**Data to examine**:
# # # # #

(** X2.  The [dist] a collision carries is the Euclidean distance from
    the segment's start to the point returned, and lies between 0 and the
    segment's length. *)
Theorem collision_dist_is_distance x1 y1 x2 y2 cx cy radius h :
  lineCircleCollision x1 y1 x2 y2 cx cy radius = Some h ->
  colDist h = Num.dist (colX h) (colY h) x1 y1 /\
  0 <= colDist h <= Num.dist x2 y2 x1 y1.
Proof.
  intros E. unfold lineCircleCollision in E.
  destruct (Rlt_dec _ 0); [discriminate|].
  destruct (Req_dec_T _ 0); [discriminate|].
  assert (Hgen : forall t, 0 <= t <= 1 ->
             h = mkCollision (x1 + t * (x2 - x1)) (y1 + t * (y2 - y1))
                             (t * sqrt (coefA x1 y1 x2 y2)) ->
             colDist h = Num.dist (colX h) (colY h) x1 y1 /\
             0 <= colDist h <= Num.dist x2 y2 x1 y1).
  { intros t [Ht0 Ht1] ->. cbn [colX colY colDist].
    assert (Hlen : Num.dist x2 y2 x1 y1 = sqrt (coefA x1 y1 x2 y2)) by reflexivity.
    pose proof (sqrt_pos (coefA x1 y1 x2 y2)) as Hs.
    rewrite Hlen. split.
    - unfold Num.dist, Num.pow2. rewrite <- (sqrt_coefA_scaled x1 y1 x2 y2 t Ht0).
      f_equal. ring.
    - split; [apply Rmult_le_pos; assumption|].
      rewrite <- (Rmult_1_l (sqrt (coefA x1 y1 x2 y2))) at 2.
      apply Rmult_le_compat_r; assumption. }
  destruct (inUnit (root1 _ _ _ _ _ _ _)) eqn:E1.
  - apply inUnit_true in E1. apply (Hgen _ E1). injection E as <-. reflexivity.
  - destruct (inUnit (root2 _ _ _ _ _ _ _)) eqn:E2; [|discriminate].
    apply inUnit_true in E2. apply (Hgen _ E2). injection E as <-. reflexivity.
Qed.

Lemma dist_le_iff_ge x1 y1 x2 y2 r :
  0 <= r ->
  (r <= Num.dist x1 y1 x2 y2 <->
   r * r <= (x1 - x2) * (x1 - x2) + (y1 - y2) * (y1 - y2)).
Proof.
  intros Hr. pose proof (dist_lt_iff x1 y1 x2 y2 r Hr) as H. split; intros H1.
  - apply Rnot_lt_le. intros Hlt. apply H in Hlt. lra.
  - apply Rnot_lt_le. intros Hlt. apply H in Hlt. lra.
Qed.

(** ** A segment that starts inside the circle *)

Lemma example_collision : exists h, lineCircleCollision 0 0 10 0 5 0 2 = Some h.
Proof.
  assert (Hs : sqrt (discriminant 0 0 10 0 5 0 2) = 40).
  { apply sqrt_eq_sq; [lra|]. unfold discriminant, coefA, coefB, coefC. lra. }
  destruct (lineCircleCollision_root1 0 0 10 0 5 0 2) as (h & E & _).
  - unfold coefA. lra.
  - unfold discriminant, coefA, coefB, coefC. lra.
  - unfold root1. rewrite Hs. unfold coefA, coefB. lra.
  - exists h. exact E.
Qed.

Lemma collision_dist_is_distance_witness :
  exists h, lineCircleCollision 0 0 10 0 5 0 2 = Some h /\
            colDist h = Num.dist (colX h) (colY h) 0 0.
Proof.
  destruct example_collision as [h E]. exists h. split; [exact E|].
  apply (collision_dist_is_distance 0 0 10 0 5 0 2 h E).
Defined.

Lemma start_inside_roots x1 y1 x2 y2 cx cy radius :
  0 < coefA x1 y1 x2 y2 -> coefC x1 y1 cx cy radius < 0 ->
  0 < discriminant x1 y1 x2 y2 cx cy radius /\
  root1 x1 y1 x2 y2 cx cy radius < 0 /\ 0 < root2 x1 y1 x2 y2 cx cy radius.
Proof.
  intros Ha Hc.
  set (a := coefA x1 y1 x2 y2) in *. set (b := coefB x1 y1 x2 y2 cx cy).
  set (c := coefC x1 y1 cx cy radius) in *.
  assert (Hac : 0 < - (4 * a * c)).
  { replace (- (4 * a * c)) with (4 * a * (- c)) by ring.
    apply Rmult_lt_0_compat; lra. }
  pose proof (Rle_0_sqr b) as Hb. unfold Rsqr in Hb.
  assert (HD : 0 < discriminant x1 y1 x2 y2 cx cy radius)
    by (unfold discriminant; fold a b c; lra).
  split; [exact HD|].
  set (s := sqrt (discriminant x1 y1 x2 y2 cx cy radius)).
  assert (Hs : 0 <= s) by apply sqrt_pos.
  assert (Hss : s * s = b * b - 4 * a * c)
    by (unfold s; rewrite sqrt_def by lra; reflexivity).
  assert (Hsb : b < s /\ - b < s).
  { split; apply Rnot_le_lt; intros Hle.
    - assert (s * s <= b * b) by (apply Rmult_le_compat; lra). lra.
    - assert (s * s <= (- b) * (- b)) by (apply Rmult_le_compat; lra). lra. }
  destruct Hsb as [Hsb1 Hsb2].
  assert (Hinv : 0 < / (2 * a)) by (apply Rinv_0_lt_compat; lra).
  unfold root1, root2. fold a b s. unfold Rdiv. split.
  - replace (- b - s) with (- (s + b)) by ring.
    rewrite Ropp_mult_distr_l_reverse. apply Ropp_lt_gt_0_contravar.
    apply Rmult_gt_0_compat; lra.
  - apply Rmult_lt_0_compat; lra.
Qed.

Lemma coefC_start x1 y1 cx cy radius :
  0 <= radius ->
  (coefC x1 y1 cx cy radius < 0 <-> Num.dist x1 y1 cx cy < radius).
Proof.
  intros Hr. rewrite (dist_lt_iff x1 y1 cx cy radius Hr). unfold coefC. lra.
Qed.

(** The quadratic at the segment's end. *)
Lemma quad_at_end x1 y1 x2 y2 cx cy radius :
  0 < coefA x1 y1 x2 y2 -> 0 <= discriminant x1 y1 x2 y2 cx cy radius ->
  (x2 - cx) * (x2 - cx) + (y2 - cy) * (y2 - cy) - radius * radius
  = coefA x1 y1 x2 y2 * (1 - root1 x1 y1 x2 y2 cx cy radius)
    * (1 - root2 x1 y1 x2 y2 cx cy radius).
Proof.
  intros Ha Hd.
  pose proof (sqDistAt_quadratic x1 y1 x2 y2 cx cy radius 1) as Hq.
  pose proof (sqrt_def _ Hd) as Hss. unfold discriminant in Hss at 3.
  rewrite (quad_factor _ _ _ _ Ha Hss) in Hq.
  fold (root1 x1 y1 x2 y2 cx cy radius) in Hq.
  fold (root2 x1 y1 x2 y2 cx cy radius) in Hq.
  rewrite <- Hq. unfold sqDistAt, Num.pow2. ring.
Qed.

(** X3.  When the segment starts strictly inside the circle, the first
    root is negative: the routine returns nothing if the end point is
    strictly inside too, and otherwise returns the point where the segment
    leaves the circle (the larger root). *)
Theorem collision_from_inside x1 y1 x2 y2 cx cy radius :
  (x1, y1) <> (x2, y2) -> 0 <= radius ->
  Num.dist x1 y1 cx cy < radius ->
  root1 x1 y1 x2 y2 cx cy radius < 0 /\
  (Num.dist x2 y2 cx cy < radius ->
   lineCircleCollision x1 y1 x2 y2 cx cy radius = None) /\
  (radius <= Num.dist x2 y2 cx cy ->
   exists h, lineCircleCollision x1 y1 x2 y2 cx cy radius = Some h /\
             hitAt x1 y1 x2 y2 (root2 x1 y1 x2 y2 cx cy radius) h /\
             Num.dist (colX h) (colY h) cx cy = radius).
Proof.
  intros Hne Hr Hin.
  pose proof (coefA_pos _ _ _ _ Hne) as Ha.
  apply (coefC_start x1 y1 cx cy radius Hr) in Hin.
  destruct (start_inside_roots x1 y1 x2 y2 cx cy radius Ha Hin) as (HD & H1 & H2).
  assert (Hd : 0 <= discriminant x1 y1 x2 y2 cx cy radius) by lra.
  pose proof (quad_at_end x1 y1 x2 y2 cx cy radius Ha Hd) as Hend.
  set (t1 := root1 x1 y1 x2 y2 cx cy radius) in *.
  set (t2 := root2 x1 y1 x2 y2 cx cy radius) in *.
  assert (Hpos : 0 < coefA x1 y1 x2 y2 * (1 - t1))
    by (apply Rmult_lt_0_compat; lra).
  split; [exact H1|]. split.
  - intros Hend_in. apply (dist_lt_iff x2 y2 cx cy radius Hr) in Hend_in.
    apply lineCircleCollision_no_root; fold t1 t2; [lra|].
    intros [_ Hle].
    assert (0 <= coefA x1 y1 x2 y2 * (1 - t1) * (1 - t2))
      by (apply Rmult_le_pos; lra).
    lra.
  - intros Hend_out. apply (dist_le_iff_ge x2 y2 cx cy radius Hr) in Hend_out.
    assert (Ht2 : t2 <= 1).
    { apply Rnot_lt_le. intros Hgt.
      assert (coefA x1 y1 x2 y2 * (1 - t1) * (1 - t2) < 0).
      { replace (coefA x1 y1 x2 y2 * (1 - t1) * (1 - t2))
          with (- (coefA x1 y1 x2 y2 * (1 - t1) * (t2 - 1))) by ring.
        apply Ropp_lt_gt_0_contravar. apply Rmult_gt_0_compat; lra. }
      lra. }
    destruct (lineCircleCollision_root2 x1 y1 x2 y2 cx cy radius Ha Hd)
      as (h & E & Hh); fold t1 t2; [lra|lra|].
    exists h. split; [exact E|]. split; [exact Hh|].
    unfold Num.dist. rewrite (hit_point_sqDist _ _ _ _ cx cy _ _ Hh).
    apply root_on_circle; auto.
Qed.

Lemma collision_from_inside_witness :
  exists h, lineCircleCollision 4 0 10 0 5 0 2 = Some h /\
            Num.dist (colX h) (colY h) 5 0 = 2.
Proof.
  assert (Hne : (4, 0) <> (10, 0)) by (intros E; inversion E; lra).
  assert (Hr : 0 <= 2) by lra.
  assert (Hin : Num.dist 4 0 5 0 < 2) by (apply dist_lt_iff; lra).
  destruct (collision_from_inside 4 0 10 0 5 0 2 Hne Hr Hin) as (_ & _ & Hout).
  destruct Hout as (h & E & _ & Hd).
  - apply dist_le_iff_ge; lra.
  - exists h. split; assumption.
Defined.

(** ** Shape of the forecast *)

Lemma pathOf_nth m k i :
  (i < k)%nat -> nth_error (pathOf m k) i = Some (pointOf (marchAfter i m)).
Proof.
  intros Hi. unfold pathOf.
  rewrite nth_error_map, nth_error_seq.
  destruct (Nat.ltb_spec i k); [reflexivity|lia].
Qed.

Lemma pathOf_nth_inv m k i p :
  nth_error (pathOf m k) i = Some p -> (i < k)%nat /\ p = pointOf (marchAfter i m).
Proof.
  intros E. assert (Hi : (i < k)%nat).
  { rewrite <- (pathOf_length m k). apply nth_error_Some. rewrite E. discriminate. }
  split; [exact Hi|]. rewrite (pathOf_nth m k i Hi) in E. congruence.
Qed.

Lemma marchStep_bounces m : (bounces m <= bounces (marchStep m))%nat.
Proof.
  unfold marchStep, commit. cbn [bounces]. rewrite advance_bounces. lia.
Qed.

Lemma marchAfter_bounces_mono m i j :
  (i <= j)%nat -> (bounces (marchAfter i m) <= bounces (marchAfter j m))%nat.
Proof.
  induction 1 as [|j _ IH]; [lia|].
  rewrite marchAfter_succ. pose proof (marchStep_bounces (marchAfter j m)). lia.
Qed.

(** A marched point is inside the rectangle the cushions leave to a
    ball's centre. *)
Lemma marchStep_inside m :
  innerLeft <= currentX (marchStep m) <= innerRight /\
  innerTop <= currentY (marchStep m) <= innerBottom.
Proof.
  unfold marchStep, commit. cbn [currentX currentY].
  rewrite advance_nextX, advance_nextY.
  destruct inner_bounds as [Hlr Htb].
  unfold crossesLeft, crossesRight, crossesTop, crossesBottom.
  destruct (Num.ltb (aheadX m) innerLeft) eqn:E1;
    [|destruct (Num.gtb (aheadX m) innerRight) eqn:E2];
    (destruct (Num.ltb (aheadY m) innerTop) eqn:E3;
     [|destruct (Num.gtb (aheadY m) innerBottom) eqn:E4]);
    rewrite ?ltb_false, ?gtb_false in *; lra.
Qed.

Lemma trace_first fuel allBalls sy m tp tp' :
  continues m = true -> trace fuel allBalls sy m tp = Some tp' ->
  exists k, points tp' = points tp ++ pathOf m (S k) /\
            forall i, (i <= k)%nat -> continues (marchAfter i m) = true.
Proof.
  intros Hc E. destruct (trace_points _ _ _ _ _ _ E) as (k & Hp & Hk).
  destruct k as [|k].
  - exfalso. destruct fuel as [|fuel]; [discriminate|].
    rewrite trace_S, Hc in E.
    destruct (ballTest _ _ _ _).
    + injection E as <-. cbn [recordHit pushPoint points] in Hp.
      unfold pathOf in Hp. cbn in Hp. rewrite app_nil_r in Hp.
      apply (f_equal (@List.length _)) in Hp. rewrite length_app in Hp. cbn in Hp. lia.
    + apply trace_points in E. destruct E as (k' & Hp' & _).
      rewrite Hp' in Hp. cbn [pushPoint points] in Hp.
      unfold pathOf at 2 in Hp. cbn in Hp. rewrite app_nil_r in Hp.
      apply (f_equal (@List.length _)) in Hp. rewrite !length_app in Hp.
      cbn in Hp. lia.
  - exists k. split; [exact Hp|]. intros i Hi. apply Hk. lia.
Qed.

# # # # #

**Required work**:
Taking the material above, extract exactly and only the lines from the line with "set (t1 := root1" to the line with "intros [_ Hle].", inclusive of both.

**Solution to the problem**:
  set (t1 := root1 x1 y1 x2 y2 cx cy radius) in *.
  set (t2 := root2 x1 y1 x2 y2 cx cy radius) in *.
  assert (Hpos : 0 < coefA x1 y1 x2 y2 * (1 - t1))
    by (apply Rmult_lt_0_compat; lra).
  split; [exact H1|]. split.
  - intros Hend_in. apply (dist_lt_iff x2 y2 cx cy radius Hr) in Hend_in.
    apply lineCircleCollision_no_root; fold t1 t2; [lra|].
    intros [_ Hle].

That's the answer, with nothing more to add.